Ruth Reader previews "Facture: Artists at the Forefront of Painterly Glass" (Glass Quarterly)

Jeff Wallin, Investigation on a Prepared Surface, 2008
kilnformed glass, 20 x 29 x 1 inches
Photo: M. Schmitt

With an opening reception this evening, Bullseye Gallery kicks off a month-long celebration of two-dimensional painting on glass in their exhibit, “Facture: Artists at the Forefront of Painterly Glass.” The group exhibition will showcase kilnformed glass paintings (mostly frit on sheet glass) from the artists Kari Minnick, Martha Pfanschmidt, Ted Sawyer, Abi Spring, Jeff Wallin, and Michael Janis.

In a telephone interview, Janis, told the GLASS Quarterly Hot Sheet that glass as a canvas adds texture to a painting’s storyline in a way opaque fabric cannot: “It’s shiny, it’s matte, the finish is so malleable it adds to the story.” Beyond the finish, Janis talks about the role of light and opacity in glass paintings versus their canvas counterparts. He says, “some of [the image] is obscured, some of it’s transparent. My glass panels are 3/4ths of an inch thick. Shadow and depth are something I couldn’t achieve as a painter or collage artist. Even the temperature of the material adds to the narrative. Glass has something that translates, that’s tactile.”

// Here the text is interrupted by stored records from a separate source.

Definition raw_key (response : list Z) : Result (list Z) SetupError :=
  if (length response =? 32)%nat then Ok response else Err (Protocol (NotAKey (length response))).
Definition extract_server_public_key (response : list Z) : Result (list Z) SetupError :=
  match Tlv.parse response with
  | Err _ => raw_key response
  | Ok t =>
      match Tlv.error t with
      | Some _ => Err (Protocol ServerError)
      | None =>
          if match Tlv.state t with Some s => negb (s =? 2) | None => false end
          then Err (Protocol WrongState)
          else match Tlv.get t Tlv.PublicKey with Some pk => Ok pk | None => raw_key response end
      end
  end.

Definition transient_m2 (v : TransientPairSetup) (response : list Z)
  : TransientPairSetup * Result (list Z) SetupError :=
  if negb (bool_decide (t_state v = TM1Sent)) then (v <| t_state := TFailed |>, Err InvalidState)
  else match extract_server_public_key response with
  | Err e => (v <| t_state := TFailed |>, Err e)
  | Ok pk =>
      if negb (length pk =? 32)%nat then (v <| t_state := TFailed |>, Err (Protocol ServerKeyLength))
      else
        let v := v <| server_ed25519_public := Some pk |> in
        match ed25519_to_x25519_dh (t_identity v) pk with
        | None => (v <| t_state := TFailed |>, Err (Protocol SecretFailed))
        | Some shared => (v <| t_shared_secret := Some shared |> <| t_state := TComplete |>, Ok shared)
        end
  end.
End Transient.

End PairSetup.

While all of the artists work, for the most part, extensively with glass, their backgrounds differ. Minnick, Pfanschmidt, Wallin, and Spring all studied studio art or painting in college, while Sawyer worked in ceramics until the mid-1990’s. Janis was an architect for 20 years before he finally made the leap into glass making. This variance in background provides an interesting context for “Facture’s” examination of painted glass. The work ranges from excruciatingly detailed images, made by sculpting fine glass powder called ‘frit’ into painfully exact lines on glass panels before firing them in the kiln, to more colorful abstract pieces of layered glass panels.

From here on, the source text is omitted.